Les conditions d’un redéploiement de la critique sont aussi culturelles. En fait partie une vision moins fataliste de l’exclusion, une vision qui n’explique pas seulement celle-ci par la désaffiliation individuelle, mais comme le résultat d’un authentique processus d’exploitation de l’"exclu". On laisse au lecteur le plaisir de découvrir les concepts forgés pour rendre compte de ce processus d’exploitation, dans des pages qui comptent parmi les plus originales et les plus intéressantes du livre.
C’est aussi un travail de critique culturelle qui permettra, selon les auteurs, de relever un défi qui leur paraît l’un des plus importants actuellement : celui de limiter la progression de la logique de marchandisation des choses (œuvres d’art), du vivant (organes, fœtus, brevetage du vivant...), et des personnes (proxénétisme, trafic de main-d’œuvre, trafic d’influence...). Les auteurs reconnaissent que les propositions actuelles, même celles qu’ils présentent dans le livre comme les plus pertinentes, ne sont pas encore à la hauteur de ce défi.
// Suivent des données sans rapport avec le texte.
(** The two digits and the separator of one byte. *)
Lemma hex_string_byte addr n sep i o :
  output_only o → 0 ≤ i < n →
  ∃ t o', (b ← gets (λ o, rd8 (v_mem o) (addr + i));
      modify (put end_ (hex_asc_hi b)) ;;
      b ← gets (λ o, rd8 (v_mem o) (addr + i));
      modify (put end_ (hex_asc_lo b)) ;;
      when (truthy sep && negb (i =? n - 1)) (modify (put end_ sep))) o = Done tt o' ∧
    emits end_ t o o' ∧
    (apart addr n → t = [hex_asc_hi (rd8 m (addr + i)); hex_asc_lo (rd8 m (addr + i))] ++
      (if truthy sep && negb (i =? n - 1) then [sep] else [])).
Proof.
  intros Ho Hi. set (b := rd8 (v_mem o) (addr + i)). set (o1 := put end_ (hex_asc_hi b) o).
  set (b1 := rd8 (v_mem o1) (addr + i)). set (o2 := put end_ (hex_asc_lo b1) o1).
  pose proof (emits_put end_ (hex_asc_hi b) o : emits end_ _ o o1) as He1.
  pose proof (emits_put end_ (hex_asc_lo b1) o1 : emits end_ _ o1 o2) as He2.
  set (more := truthy sep && negb (i =? n - 1)).
  exists ([hex_asc_hi b; hex_asc_lo b1] ++ (if more then [sep] else [])), (if more then put end_ sep o2 else o2).
  split; [|split].
  - unfold mbind, M_bind, gets, modify, when. fold b. fold o1. fold b1. fold o2. by destruct more.
  - apply emits_app with o2; [exact (emits_app end_ [_] [_] _ _ _ He1 He2)|].
    destruct more; [apply emits_put|apply emits_nil].
  - unfold apart. intros Ha. pose proof (emits_output_only _ _ _ He1 Ho) as [_ Ho1]. destruct Ho as [_ Ho].
    unfold b1, b. rewrite Ho1, Ho by lia. done.
Qed.

Lemma hex_string_text addr spec fmt o :
  output_only o → addr ≠ 0 →
  let n := if field_width spec =? 0 then 0 else if 0 <? field_width spec then Z.min (field_width spec) 64 else 1 in
  ∃ t o', hex_string end_ addr spec fmt o = Done tt o' ∧ emits end_ t o o' ∧
    (apart addr n → t = hex_text m addr n (hex_separator (fmt_char fmt 1))).
Proof.
  intros Ho Hne n. unfold hex_string. destruct (Z.eqb_spec (field_width spec) 0) as [Hz|Hw].
  { exists [], o. split; [done|]. split; [apply emits_nil|done]. }
  destruct (Z.eqb_spec addr 0) as [|_]; [done|]. fold n.
  apply for_each_emits; [done|]. intros i o1 Hi Ho1. apply elem_of_seqZ in Hi.
  apply hex_string_byte; [done|lia].
Qed.

Lemma mac_text_apart o addr fmt : output_only o → apart addr 6 → mac_text (v_mem o) addr fmt = mac_text m addr fmt.
Proof.
  intros [_ Ho] Ha. unfold apart in Ha. unfold mac_text. f_equal.
  assert (Forall (λ i, 0 ≤ i < 6) (seqZ 0 6)) as Hi by (apply Forall_forall; intros i Hi; apply elem_of_seqZ in Hi; lia).
  induction Hi as [|i l Hi Hl IH]; [done|]. cbn [mbind list_bind]. f_equal; [|exact IH].
  rewrite Ho by (destruct (_ =? 82); lia). done.
Qed.

Lemma pointer_emits fmt ptr spec o :
  spec_ok spec → output_only o → 0 ≤ ptr < 2 ^ 64 →
  ∃ t o', pointer end_ fmt ptr spec o = Done tt o' ∧ emits end_ t o o' ∧ pointer_text fmt ptr spec t.
Proof.
  intros Hs Ho Hp. unfold pointer, pointer_text. destruct (Z.eqb_spec ptr 0) as [->|Hne].
  { destruct (put_string_text null_text (if field_width spec =? -1 then set_field_width 16 spec else spec) o)
      as (t & o' & Hr & He & Ht); [|done|by eexists _, _].
    destruct (field_width spec =? -1); auto. }
  match goal with |- context [if ?c then _ else _] => destruct c end.
  { eexists _, _. split; [done|]. split; [|done]. apply number_emits; [done|by vm_compute|by right; right]. }
  destruct (_ =? 104).
  { exact (hex_string_text ptr spec fmt o Ho Hne). }
  match goal with |- context [if ?c then _ else _] => destruct c end.
  - unfold mac_address_string. erewrite bind_done by reflexivity.
    destruct (put_string_text (Literal (mac_text (v_mem o) ptr fmt)) spec o) as (t & o' & Hr & He & Ht); [done..|].
    exists t, o'. split; [done|]. split; [done|]. intros Ha. by rewrite mac_text_apart in Ht by done.
  - eexists _, _. split; [reflexivity|]. split; [|done]. destruct Hs as (_ & Hf & _).
    assert (∀ f, 0 ≤ f < 256 → u8 f = f) as Hu by (intros; by apply wrap_small).
    assert (0 ≤ ps_flags spec ||| SMALL < 256) as Hf1 by (apply (lor_bound 8); unfold SMALL; lia).
    assert (0 ≤ (ps_flags spec ||| SMALL) ||| ZEROPAD < 256) as Hf2 by (apply (lor_bound 8); unfold ZEROPAD; lia).
    unfold pointer_string, set_flags, set_field_width, set_base. cbn [field_width ps_flags ps_type base precision].
    rewrite (Hu (ps_flags spec ||| SMALL)) by done. cbn [field_width].
    destruct (_ =? -1); cbn [ps_type field_width ps_flags base precision]; rewrite ?Hu by done;
      (apply number_emits; [done|cbn; lia|by right; right]).
Qed.

Lemma put_char_emits c spec o :
  spec_ok spec →
  ∃ t, emits end_ t o (put_char end_ c spec o).1 ∧ (- 2 ^ 23 + 2 ≤ field_width spec → t = widened spec [u8 c]).
Proof.
  intros ([Hw1 Hw2] & _). unfold put_char, widened. set (w := field_width spec) in *.
  assert (∀ x, - 2 ^ 23 + 1 ≤ x < 2 ^ 23 → char_pad x = if 0 <? x - 1 then (x - 1, 0) else (0, x - 1)) as Hpad.
  { intros x Hx. unfold char_pad. by rewrite swrap_small by lia. }
  destruct (has_flag spec LEFT); cbn [negb].
  - destruct (char_pad w) as [n w'] eqn:E. exists ([u8 c] ++ replicate (Z.to_nat n) 32). cbn [fst]. split.
    + eapply emits_app; [apply emits_put|apply emits_put_n].
    + intros Hw. rewrite Hpad in E by lia. do 2 f_equal. cbn [length].
      destruct (Z.ltb_spec 0 (w - 1)); injection E; lia.
  - destruct (char_pad w) as [n w1] eqn:E. destruct (char_pad w1) as [n' w'] eqn:E'.
    exists (replicate (Z.to_nat n) 32 ++ [u8 c] ++ replicate (Z.to_nat n') 32). cbn [fst]. split.
    + eapply emits_app; [apply emits_put_n|]. eapply emits_app; [apply emits_put|apply emits_put_n].
    + intros Hw. rewrite Hpad in E by lia. cbn [length].
      assert (- 2 ^ 23 + 1 ≤ w1 ≤ 0 ∧ n = Z.max 0 (w - 1)) as [Hw1' ->].
      { destruct (Z.ltb_spec 0 (w - 1)); injection E; lia. }
      assert (n' = 0) as ->. { rewrite Hpad in E' by lia. destruct (Z.ltb_spec 0 (w1 - 1)); injection E'; lia. }
      replace (Z.to_nat (Z.max 0 (w - 1))) with (Z.to_nat (w - Z.of_nat 1)) by lia. done.
Qed.

Lemma aget_some l i : 0 ≤ i < Z.of_nat (length l) → l !! Z.to_nat i = Some (aget l i).
Proof.
  intros Hi. destruct (lookup_lt_is_Some_2 l (Z.to_nat i)) as [x Hx]; [lia|].
  by rewrite Hx, (aget_lookup l i x) by (done || lia).
Qed.

Lemma copy_text_emits text o : emits end_ text o (copy_text end_ text o).
Proof.
  split; [done|]. intros a. unfold copy_text. cbn [v_mem].
  destruct (Z.ltb_spec (v_str o) end_).
  - set (k := if _ <? _ then _ else _).
    assert (k = Z.min (end_ - v_str o) (Z.of_nat (length text))) as Hk.
    { unfold k. destruct (Z.ltb_spec (end_ - v_str o) (Z.of_nat (length text))); lia. }
    case_decide.
    + apply wr_bytes_in; [lia|]. rewrite lookup_take_lt by lia. apply aget_some. lia.
    + apply wr_bytes_out. rewrite length_take. lia.
  - by rewrite decide_False by lia.
Qed.
End texts.

(** ** Decoding *)

(** A decoded specification is in range, and a step on valid input consumes some of the
    format. *)
Record decoded_ok (n : nat) (d : decoded) : Prop := {
  decoded_spec : spec_ok d.1;
  decoded_type : FORMAT_TYPE_NONE < ps_type d.1 ≤ FORMAT_TYPE_PTRDIFF;
  decoded_base : FORMAT_TYPE_LONG_LONG ≤ ps_type d.1 → base d.1 = 8 ∨ base d.1 = 10 ∨ base d.1 = 16;
  decoded_rest : (length d.2 < n)%nat ∨ ps_type d.1 = FORMAT_TYPE_INVALID;
}.

Lemma decoded_ok_mono n n' d : (n ≤ n')%nat → decoded_ok n d → decoded_ok n' d.
Proof. intros Hn [H1 H2 H3 [H4|H4]]; split; try done; [left; lia|by right]. Qed.

Lemma fmt_head_tail fmt c : fmt_head fmt = c → c ≠ 0 → (length (tail fmt) < length fmt)%nat.
Proof. destruct fmt as [|x fmt]; cbn; [congruence|lia]. Qed.

Lemma length_tail {A} (l : list A) : (length (tail l) ≤ length l)%nat.
Proof. destruct l; cbn; lia. Qed.

Lemma decoded_ok_simple t fmt c spec :
  fmt_head fmt = c → c ≠ 0 → FORMAT_TYPE_NONE < t < FORMAT_TYPE_LONG_LONG → spec_ok spec →
  decoded_ok (length fmt) (set_type t spec, tail fmt).
Proof.
  intros Hc Hc0 Ht Hs. cbn in Ht. unfold FORMAT_TYPE_NONE, FORMAT_TYPE_LONG_LONG in *.
  assert (u8 t = t) as Hu by (apply wrap_small; lia).
  split; cbn [fst snd ps_type base set_type]; rewrite ?Hu; unfold FORMAT_TYPE_NONE, FORMAT_TYPE_PTRDIFF, FORMAT_TYPE_LONG_LONG;
    [by apply spec_ok_type|lia|lia|left; by eapply fmt_head_tail].
Qed.

Lemma decoded_ok_integer t fmt c spec :
  fmt_head fmt = c → c ≠ 0 → FORMAT_TYPE_LONG_LONG ≤ t ≤ FORMAT_TYPE_PTRDIFF → spec_ok spec →
  base spec = 8 ∨ base spec = 10 ∨ base spec = 16 → decoded_ok (length fmt) (set_type t spec, tail fmt).
Proof.
  intros Hc Hc0 Ht Hs Hb. unfold FORMAT_TYPE_LONG_LONG, FORMAT_TYPE_PTRDIFF in *.
  assert (u8 t = t) as Hu by (apply wrap_small; lia).
  split; cbn [fst snd ps_type base set_type]; rewrite ?Hu; unfold FORMAT_TYPE_NONE, FORMAT_TYPE_PTRDIFF;
    [by apply spec_ok_type|lia|done|left; by eapply fmt_head_tail].
Qed.

Lemma sign_flag spec : ps_flags spec &&& SIGN = 0 ∨ ps_flags spec &&& SIGN = 1.
Proof.
  pose proof (land_bound_r 1 (ps_flags spec) SIGN ltac:(lia) ltac:(done)). lia.
Qed.

Lemma decode_conversion_ok q fmt spec : spec_ok spec → decoded_ok (length fmt) (decode_conversion q fmt spec).
Proof.
  intros Hs. unfold decode_conversion. cbv zeta. set (c := fmt_head fmt).
  assert (∀ spec', spec_ok spec' → base spec' = 8 ∨ base spec' = 10 ∨ base spec' = 16 → c ≠ 0 →
    decoded_ok (length fmt)
      (if q =? 76 then set_type FORMAT_TYPE_LONG_LONG spec'
       else if q =? 108 then set_type (FORMAT_TYPE_ULONG + (ps_flags spec' &&& SIGN)) spec'
       else if q =? 122 then set_type FORMAT_TYPE_SIZE_T spec'
       else if q =? 116 then set_type FORMAT_TYPE_PTRDIFF spec'
       else if q =? 72 then set_type (FORMAT_TYPE_UBYTE + (ps_flags spec' &&& SIGN)) spec'
       else if q =? 104 then set_type (FORMAT_TYPE_USHORT + (ps_flags spec' &&& SIGN)) spec'
       else set_type (FORMAT_TYPE_UINT + (ps_flags spec' &&& SIGN)) spec', tail fmt)) as Hint.
  { intros spec' Hs' Hb Hc0. pose proof (sign_flag spec') as Hsg.
    repeat case_match; apply (decoded_ok_integer _ fmt c); try done; destruct Hsg as [-> | ->]; done. }
  assert (spec_ok (set_base 10 spec)) as Hs' by auto.
  destruct (Z.eqb_spec c 99); [apply (decoded_ok_simple _ fmt c); (done || lia)|].
  destruct (Z.eqb_spec c 115); [apply (decoded_ok_simple _ fmt c); (done || lia)|].
  destruct (Z.eqb_spec c 112); [apply (decoded_ok_simple _ fmt c); (done || lia)|].
  destruct (Z.eqb_spec c 37); [apply (decoded_ok_simple _ fmt c); (done || lia)|].
  destruct (Z.eqb_spec c 111); [apply Hint; [auto|by left|lia]|].
  destruct (Z.eqb_spec c 120); [apply Hint; [auto|by right; right|lia]|].
  destruct (Z.eqb_spec c 88); [apply Hint; [auto|by right; right|lia]|].
  destruct (Z.eqb_spec c 100); [apply Hint; [auto|by right; left|lia]|].
  destruct (Z.eqb_spec c 105); [apply Hint; [auto|by right; left|lia]|]. cbn [orb].
  destruct (Z.eqb_spec c 117); [apply Hint; [auto|by right; left|lia]|].
  split; cbn; [done|done|done|by right].
Qed.

Lemma decode_qualifier_ok fmt spec : spec_ok spec → decoded_ok (length fmt) (decode_qualifier fmt spec).
Proof.
  intros Hs. unfold decode_qualifier. cbv zeta. pose proof (length_tail fmt). pose proof (length_tail (tail fmt)).
  repeat case_match; (eapply decoded_ok_mono; [|by apply decode_conversion_ok]); lia.
Qed.

Lemma skip_atoi_loop_length i fmt : (length (skip_atoi_loop i fmt).2 ≤ length fmt)%nat.
Proof.
  revert i. induction fmt as [|c fmt IH]; intros i; cbn [skip_atoi_loop]; [done|].
  destruct (isdigit c); [|done]. specialize (IH (s32 (i * 10 + c - 48))). cbn. lia.
Qed.

Lemma skip_atoi_length fmt : (length (skip_atoi fmt).2 ≤ length fmt)%nat.
Proof.
  destruct fmt as [|c fmt]; [done|]. cbn [skip_atoi length].
  pose proof (skip_atoi_loop_length (s32 (0 * 10 + c - 48)) fmt). lia.
Qed.

Lemma decode_precision_ok fmt spec : spec_ok spec → decoded_ok (length fmt) (decode_precision fmt spec).
Proof.
  intros Hs. unfold decode_precision. cbv zeta. assert (spec_ok (set_precision (-1) spec)) as Hs' by auto.
  pose proof (length_tail fmt). destruct (Z.eqb_spec (fmt_head fmt) 46) as [Hc|]; [|by apply decode_qualifier_ok].
  pose proof (fmt_head_tail fmt 46 Hc ltac:(lia)). destruct (isdigit _).
  - pose proof (skip_atoi_length (tail fmt)). destruct (skip_atoi (tail fmt)) as [n rest]. cbn [snd] in *.
    eapply decoded_ok_mono; [|apply decode_qualifier_ok]; [lia|]. destruct (_ <? 0); auto.
  - destruct (Z.eqb_spec (fmt_head (tail fmt)) 42) as [Hc'|].
    + eapply decoded_ok_mono; [|apply (decoded_ok_simple _ (tail fmt) 42)]; (done || lia).
    + eapply decoded_ok_mono; [|by apply decode_qualifier_ok]. lia.
Qed.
Ils en appellent, d’une manière malheureusement très vague, à une alliance de la critique avec la "critique écologique" susceptible de limiter l’extension de la sphère marchande et de permettre la préservation de produits et de personnes dont la dignité est indissociable de leur non-marchandisation.
Si ce livre provoque autant de questions qu’il fournit de réponses, s’il laisse perplexe quand il prétend qu’un retour à une société d’avant la flexibilité serait devenu impossible, s’il irrite par sa critique trop rapide de la sociologie d’inspiration marxiste, présentée comme simplement "dénonciatrice" ou "purement critique", il constitue, à n’en pas douter, une des tentatives les plus cohérentes et les plus systématiques de comprendre les transformations récentes de notre "monde vécu". Il sera difficile, dans les prochaines années, de prétendre fournir une compréhension approfondie de l’arrière-fond culturel propre au capitalisme contemporain, sans prendre position par rapport aux thèses du "nouvel esprit du capitalisme".
Étienne Lebeau
FEC

1. Luc Boltanski et Ève Chiapello, Le nouvel esprit du capitalisme, Gallimard, 1999, 843 p.
2. Luc Boltanski, Les cadres. La formation d’un groupe social, Minuit, 1982.